# Wie würdet ihr handeln?



## non_believer (13. Februar 2009)

*Wie würdet ihr handeln?*

Ich weiß nicht genau ob das hier rein passt, aber ich poste es einfach.

Ich war heut vor der Arbeit mein McDonalds Kaffee trinken und am Nachbartisch saß eine ältere Frau mit ihrem Enkel. Soweit so gut.

Das Enkel hatte eine Tüte von ner Drogerie neben sich auf dem Platz liegen und als beide fertig mit essen waren, holte das Enkel ein Spiel aus besagter Tüte. Ich hatte zuerst nur "Games for Windows" auf der Verpackung gesehen, als er aber das Spiel anders hielt erkannte ich "Fallout 3". Da das Enkel ziemlich jung aussah, dachte ich mir: Frag doch mal die Oma ob sie weiß was ihr Enkel da für ein Spiel in den Händen hält. 

Gesagt getan. Nach ein paar Überlegungen hab ich mir ein Herz gefasst und bin also an den Tisch und hab höflich gefragt ob der Junge ihr Enkel ist und wie alt er denn sei. Sie bejahte die erste Frage und meinte das er 13 sei. Darauf hin hab ich gefragt ob sie weiß was er für ein Spiel da hat und das das Spiel ab 18 ist. Sie schaute mich mit großen Augen an und das Enkel wurde knallrot meinte das das Spiel für seinen Vater sei! 

Sie packte dann das Spiel sehr schnell in den Beutel und beide gingen wortlos von dannen.
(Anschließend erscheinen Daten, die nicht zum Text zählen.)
(* ===== verification/SecretFiles.v ===== *)
(** * What the runtime writes for a workload (agent/runtime/runtime.go, userns/runtime_linux.go)

    The carriers of a workload's secrets, the environment file and the secret volumes, both
    under the RAM-backed runtime directory; and the sandbox configuration, under the state
    directory.  Go ranges over a map in any order, so the order is an argument. *)
From stdpp Require Import gmap strings list.
From Stdlib Require Import ZArith Ascii.
From S2P Require Import Prelude Paths Resources Workload HostFS.
#[local] Open Scope Z_scope.

Inductive SecretError :=
| SEOs (e : OsErr)
| SEKey (key : string)
| SENotAssignment (assignment : string)
| SEEnv (e : EnvError)
| SEVolume (mountPath : string) (e : SecretError)
| SEChown (path : list string) (uid gid : Z) (e : OsErr).

(** ** The environment *)
(** [RenderSecretEnv]. *)
Fixpoint RenderSecretEnv (secretEnv : list string) : result SecretError string :=
  match secretEnv with
  | [] => Ok ""
  | assignment :: rest =>
      match GoStrings.cut "="%char assignment with
      | None => Err (SENotAssignment assignment)
      | Some (name, value) =>
          match ValidEnvName name "env name" with
          | Some e => Err (SEEnv e)
          | None =>
              match ValidEnvValue name value with
              | Some e => Err (SEEnv e)
              | None => let* text := RenderSecretEnv rest in Ok (assignment +:+ String "010"%char text)
              end
          end
      end
  end.

(** [envNames]. *)
Definition envNames (rendered : string) : list string :=
  sort_stable String.ltb (omap (λ l, fst <$> GoStrings.cut "="%char l) (split "010"%char rendered)).

(** [IDs]. *)
Record IDs := mkIDs { id_UID : Z; id_GID : Z }.

(** [SecretMount]. *)
Record SecretMount := mkSecretMount { sm_Source : list string; sm_Target : string }.

Section Files.
Context (os : OS).
(** The first eight bytes of a SHA-256, in hexadecimal. *)
Context (sum8 : string → string).
Context (range : gmap string (list ascii) → list (string * list ascii)).

(** [SecretEnvFile], [SecretVolumeRoot] and [SecretVolumeDir]. *)
Definition SecretEnvFile (runtimeDir : list string) (id : string) : list string := runtimeDir ++ ["secretenv"; id].
Definition SecretVolumeRoot (runtimeDir : list string) (id : string) : list string := runtimeDir ++ ["secretvol"; id].
Definition SecretVolumeDir (runtimeDir : list string) (id mountPath : string) : list string :=
  SecretVolumeRoot runtimeDir id ++ [sum8 mountPath].

(** [WriteSecretEnvFile]. *)
Definition WriteSecretEnvFile (runtimeDir : list string) (id : string) (secretEnv : list string)
    : IO SecretError (option (list string)) :=
  let path := SecretEnvFile runtimeDir id in
  match secretEnv with
  | [] => run* try (RemoveAll os path) in io_ret None
  | _ =>
      match RenderSecretEnv secretEnv with
      | Err e => io_fail e
      | Ok content =>
          do* cur := attempt (ReadFile os path) in
          if match cur with Ok c => bool_decide (c = content) | Err _ => false end then io_ret (Some path)
          else
            let parent := path_Dir path in
            run* wrap SEOs (MkdirAll os parent (oct 7 0 0)) in
            run* wrap SEOs (Chmod os parent (oct 7 0 0)) in
            run* try (RemoveAll os path) in
            run* wrap SEOs (WriteFile os path content (oct 6 0 0)) in
            io_ret (Some path)
      end
  end.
In Zeiten, in denen "Killerspiele" immer wieder als Grund genommen werden um PC-Spieler für Amokläufe und alles schlechte in Welt verantwortlich zu machen, hilft es meiner Meinung nach nicht, einfach größere USK-Siegel auf die Packung zu drucken. Es sollte auch mehr Aufklärung für Eltern/Großeltern geben. Eltern sollten wissen was ihre Kinder am PC machen, was sie lesen und spielen!


Wie hättet ihr in so einer Situation gehandelt? Hättet ihr der Oma gesagt was ihr Enkel sich dort gewünscht und bekommen hat, oder hättet ihr es ohne Kommentar zur Kenntniss genommen? 

Ich will jetzt nicht als der große Oberlehrer und Schlaumeier dastehen, aber ich würde nicht wollen das mein 13-jähriger Sohn ein Game ab 18 spielt. Und außerdem bin ich auch ein "Killerspiel"-Spieler!


----------



## _-=Dante=-_ (13. Februar 2009)

*AW: Wie würdet ihr handeln?*

Also meiner Meinung nach, HAST DU VOLLKOMMEN DAS RICHTIGE getan...
Ich hätte ähnlich gehandelt, wenn ich mir wie du sicher gewesen wäre, dass der Junge keine 18 sein kann..
Also Kompliment, das hast du gut gemacht!

greetz


----------



## SpaM_BoT (14. Februar 2009)

*AW: Wie würdet ihr handeln?*



non_believer schrieb:


> Ich will jetzt nicht als der große Oberlehrer und Schlaumeier dastehen, aber ich würde nicht wollen das mein 13-jähriger Sohn ein Game ab 18 spielt. Und außerdem bin ich auch ein "Killerspiel"-Spieler!


Du hast vollkommen richtig gehandelt. Dafür hast du mein Respekt
Und wer dich dafür als Oberlehrer und Schlaumeier hinstellt hat die Zeichen der Zeit nicht mitbekommen.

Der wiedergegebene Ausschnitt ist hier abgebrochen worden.